I shoved both of my hands between us, got his zipper down without wounding him, and started pulling the denim off over his hips. No underwear, that was always hot, and he wasn’t shy because he levered up and shoved the pants the rest of the way off. They fell on the floor next to my discarded shirt, and while he crawled back up over me I took a second to check out the goods and felt my eyes widen in alarm. I wasn’t a prude, I knew dudes’ business came in all shapes and sizes, I was intimately familiar with the good, bad, and the ugly.

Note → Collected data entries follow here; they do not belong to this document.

Record PersistentState := mkState {
  data : gmap string entity; faults : list (option goerror);
  bots : gmap string Bot; jobs : gmap string MJob; metadata : gmap string goany;
  retryPolicy : Policy; stats : StateStats; maxCacheSize : Z; cacheAccessTime : gmap string Time;
  clock : nat → Time; ticks : nat }.
#[export] Instance PersistentState_eta : Eta PersistentState := fun s =>
  mkState (data s) (faults s) (bots s) (jobs s) (metadata s) (retryPolicy s) (stats s)
    (maxCacheSize s) (cacheAccessTime s) (clock s) (ticks s).

(** [policy] is [config.Retry.Database] and [limit] is [config.Limits.MaxCacheSize]. *)
Definition NewPersistentState (d : gmap string entity) (fs : list (option goerror)) (policy : Policy)
    (limit : Z) (clk : nat → Time) : PersistentState :=
  mkState d fs ∅ ∅ ∅ (if MaxRetries policy =? 0 then DatabasePolicy else policy)
    (mkStateStats 0 0 0 0 0 0) (if 0 <? limit then limit else 1000) ∅ clk 0.

(** ** The database and the clock *)

Definition time_now (ps : PersistentState) : Time * PersistentState :=
  (clock ps (ticks ps), ps <| ticks := S (ticks ps) |>).

(** One call to the database: the next scripted outcome. *)
Definition db_call (ps : PersistentState) : option goerror * PersistentState :=
  match faults ps with
  | [] => (None, ps)
  | f :: fs => (f, ps <| faults := fs |>)
  end.

Definition Store (key : string) (v : entity) (ps : PersistentState) : option goerror * PersistentState :=
  match db_call ps with
  | (Some e, ps) => (Some e, ps)
  | (None, ps) => (None, ps <| data := <[key := v]> (data ps) |>)
  end.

It was a hazard of my profession, but Rome was packing something that I wasn’t sure anatomy and biology were going to let happen. Needless to say, he was huge, everywhere, and I was small, everywhere. I was thinking I needed to rethink this entire thing and start acting like the smart, responsible person I was, but he got his hands on my shorts and my panties and I was naked and splayed under him before the protest and panic could find footing. There was no way we were going to fit, even if I was so turned on I felt like everywhere our skin touched we were going to end up welded together. I could feel desire and liquid want pooling between my legs, saw that he felt it, too, when his eyes flashed cobalt sparks in every direction. I didn’t care how sexy he was, how unholy hot and bothered he had me, there was no way that weapon of mass destruction was going to work its way inside my body.